■ **INSTRUCTIONS FOR THE TASK**
Your answer should be the lines below from the one with "exists k3, scheduler_visit" to the one with "assert (Hp2 : get_proc", both included, given again exactly and with nothing added.
+++ EXERCISE MATERIAL
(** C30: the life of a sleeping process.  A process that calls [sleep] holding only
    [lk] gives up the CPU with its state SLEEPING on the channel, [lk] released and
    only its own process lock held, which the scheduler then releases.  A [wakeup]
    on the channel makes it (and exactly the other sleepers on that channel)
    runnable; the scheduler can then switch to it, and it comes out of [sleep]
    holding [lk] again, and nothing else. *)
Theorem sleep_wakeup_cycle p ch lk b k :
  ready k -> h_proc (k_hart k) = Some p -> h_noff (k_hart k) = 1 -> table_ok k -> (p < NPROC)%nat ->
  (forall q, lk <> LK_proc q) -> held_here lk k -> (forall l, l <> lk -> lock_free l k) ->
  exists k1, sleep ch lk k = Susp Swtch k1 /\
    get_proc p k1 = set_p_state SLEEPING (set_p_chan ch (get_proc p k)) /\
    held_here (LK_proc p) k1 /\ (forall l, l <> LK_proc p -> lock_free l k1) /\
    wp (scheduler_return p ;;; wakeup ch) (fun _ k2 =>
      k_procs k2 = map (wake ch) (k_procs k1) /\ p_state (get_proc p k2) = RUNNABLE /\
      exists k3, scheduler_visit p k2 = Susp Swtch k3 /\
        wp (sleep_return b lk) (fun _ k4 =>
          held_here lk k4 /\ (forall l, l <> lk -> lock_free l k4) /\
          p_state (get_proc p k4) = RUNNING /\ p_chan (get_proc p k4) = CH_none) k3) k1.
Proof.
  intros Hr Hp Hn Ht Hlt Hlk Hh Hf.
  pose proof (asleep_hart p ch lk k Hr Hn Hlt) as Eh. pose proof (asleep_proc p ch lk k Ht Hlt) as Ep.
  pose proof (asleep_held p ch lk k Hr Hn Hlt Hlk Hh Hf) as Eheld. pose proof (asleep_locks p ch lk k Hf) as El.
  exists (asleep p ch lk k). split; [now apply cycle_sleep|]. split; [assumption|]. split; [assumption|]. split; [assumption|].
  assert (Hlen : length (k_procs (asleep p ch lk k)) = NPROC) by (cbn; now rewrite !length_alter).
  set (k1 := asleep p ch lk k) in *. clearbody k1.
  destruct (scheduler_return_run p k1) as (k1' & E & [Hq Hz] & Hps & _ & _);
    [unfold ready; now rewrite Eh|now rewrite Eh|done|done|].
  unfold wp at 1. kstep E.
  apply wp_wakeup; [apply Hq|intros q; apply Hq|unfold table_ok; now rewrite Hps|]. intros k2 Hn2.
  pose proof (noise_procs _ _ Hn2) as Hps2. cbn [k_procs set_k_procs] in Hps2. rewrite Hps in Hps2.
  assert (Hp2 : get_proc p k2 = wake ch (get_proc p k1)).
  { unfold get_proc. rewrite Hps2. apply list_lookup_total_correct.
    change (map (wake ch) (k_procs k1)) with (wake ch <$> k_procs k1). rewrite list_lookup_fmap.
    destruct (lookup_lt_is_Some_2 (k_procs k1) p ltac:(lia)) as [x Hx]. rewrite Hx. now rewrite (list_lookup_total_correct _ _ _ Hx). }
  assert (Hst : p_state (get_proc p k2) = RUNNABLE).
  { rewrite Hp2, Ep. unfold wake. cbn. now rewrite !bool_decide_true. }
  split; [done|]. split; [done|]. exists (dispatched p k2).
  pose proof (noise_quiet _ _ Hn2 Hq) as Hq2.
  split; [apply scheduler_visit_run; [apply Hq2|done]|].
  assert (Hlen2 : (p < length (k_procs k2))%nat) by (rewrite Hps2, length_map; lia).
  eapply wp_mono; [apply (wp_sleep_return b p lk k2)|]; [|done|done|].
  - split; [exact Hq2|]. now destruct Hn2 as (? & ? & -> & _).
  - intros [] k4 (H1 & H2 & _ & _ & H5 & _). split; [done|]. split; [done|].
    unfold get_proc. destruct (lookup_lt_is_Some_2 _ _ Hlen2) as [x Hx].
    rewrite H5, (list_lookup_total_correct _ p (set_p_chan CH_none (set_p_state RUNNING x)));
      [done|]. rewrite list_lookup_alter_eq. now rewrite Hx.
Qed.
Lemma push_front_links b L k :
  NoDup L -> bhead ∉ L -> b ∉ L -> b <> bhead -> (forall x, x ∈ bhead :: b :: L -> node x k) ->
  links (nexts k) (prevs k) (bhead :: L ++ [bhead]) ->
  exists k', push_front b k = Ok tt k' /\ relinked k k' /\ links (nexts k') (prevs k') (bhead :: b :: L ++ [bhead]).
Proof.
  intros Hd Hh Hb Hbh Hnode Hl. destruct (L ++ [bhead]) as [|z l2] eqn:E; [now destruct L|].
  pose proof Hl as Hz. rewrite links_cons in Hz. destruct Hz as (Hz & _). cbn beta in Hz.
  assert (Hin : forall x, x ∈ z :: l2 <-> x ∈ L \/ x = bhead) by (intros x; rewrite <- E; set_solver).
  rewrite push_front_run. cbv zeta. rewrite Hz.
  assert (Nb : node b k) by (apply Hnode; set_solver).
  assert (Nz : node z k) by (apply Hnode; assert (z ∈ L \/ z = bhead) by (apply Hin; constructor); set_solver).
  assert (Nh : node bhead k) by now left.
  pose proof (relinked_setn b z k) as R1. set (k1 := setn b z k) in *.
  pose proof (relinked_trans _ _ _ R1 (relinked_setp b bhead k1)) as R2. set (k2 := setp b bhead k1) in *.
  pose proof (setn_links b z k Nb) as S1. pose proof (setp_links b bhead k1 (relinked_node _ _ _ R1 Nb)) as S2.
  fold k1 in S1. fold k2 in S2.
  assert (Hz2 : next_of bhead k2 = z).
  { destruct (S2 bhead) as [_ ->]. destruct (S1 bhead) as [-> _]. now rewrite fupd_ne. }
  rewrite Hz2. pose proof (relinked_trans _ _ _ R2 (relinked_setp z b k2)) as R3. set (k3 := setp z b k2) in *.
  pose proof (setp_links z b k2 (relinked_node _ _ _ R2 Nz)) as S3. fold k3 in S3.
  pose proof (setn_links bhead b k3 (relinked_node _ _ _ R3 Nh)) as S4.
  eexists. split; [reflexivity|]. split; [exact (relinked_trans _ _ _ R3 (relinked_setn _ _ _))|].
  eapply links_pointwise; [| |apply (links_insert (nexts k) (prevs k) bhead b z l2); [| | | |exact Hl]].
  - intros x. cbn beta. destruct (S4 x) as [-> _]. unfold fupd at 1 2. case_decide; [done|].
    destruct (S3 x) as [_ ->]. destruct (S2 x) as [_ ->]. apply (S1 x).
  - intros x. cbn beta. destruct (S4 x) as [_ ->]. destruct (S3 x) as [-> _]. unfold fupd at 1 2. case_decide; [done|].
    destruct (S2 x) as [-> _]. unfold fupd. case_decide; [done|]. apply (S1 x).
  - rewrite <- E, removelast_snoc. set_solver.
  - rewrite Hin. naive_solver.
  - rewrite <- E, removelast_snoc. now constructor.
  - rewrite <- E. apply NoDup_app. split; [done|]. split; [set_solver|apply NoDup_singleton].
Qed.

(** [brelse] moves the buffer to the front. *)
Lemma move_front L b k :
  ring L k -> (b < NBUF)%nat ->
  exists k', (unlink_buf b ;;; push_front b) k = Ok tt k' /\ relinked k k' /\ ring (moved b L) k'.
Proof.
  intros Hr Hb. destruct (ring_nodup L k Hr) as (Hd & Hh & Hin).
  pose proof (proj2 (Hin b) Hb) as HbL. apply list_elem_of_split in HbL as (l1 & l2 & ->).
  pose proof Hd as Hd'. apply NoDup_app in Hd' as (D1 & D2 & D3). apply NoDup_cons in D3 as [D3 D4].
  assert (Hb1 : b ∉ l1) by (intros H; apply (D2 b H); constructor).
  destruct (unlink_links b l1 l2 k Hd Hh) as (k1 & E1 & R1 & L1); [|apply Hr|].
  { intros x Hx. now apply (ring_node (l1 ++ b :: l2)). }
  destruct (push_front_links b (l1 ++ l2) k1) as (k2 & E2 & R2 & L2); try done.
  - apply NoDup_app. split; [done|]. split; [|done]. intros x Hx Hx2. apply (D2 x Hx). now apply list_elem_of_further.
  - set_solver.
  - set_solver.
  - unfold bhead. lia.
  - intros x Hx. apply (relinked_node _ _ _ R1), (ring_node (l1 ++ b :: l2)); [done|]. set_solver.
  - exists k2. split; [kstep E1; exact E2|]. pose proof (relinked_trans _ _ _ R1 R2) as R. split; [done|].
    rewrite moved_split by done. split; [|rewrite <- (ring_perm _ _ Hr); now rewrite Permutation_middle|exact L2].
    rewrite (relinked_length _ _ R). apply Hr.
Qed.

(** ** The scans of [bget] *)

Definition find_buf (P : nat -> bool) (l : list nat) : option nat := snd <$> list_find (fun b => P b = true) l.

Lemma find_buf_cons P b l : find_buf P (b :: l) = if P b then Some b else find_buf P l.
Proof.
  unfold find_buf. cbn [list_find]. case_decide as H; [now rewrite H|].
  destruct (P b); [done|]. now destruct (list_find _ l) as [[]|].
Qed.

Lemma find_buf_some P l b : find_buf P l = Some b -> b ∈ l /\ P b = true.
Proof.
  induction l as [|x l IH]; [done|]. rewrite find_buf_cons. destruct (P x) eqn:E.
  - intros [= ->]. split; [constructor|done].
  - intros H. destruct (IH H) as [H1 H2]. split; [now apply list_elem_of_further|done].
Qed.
++++++
■ **EXERCISE SOLUTION**
      exists k3, scheduler_visit p k2 = Susp Swtch k3 /\
        wp (sleep_return b lk) (fun _ k4 =>
          held_here lk k4 /\ (forall l, l <> lk -> lock_free l k4) /\
          p_state (get_proc p k4) = RUNNING /\ p_chan (get_proc p k4) = CH_none) k3) k1.
Proof.
  intros Hr Hp Hn Ht Hlt Hlk Hh Hf.
  pose proof (asleep_hart p ch lk k Hr Hn Hlt) as Eh. pose proof (asleep_proc p ch lk k Ht Hlt) as Ep.
  pose proof (asleep_held p ch lk k Hr Hn Hlt Hlk Hh Hf) as Eheld. pose proof (asleep_locks p ch lk k Hf) as El.
  exists (asleep p ch lk k). split; [now apply cycle_sleep|]. split; [assumption|]. split; [assumption|]. split; [assumption|].
  assert (Hlen : length (k_procs (asleep p ch lk k)) = NPROC) by (cbn; now rewrite !length_alter).
  set (k1 := asleep p ch lk k) in *. clearbody k1.
  destruct (scheduler_return_run p k1) as (k1' & E & [Hq Hz] & Hps & _ & _);
    [unfold ready; now rewrite Eh|now rewrite Eh|done|done|].
  unfold wp at 1. kstep E.
  apply wp_wakeup; [apply Hq|intros q; apply Hq|unfold table_ok; now rewrite Hps|]. intros k2 Hn2.
  pose proof (noise_procs _ _ Hn2) as Hps2. cbn [k_procs set_k_procs] in Hps2. rewrite Hps in Hps2.
  assert (Hp2 : get_proc p k2 = wake ch (get_proc p k1)).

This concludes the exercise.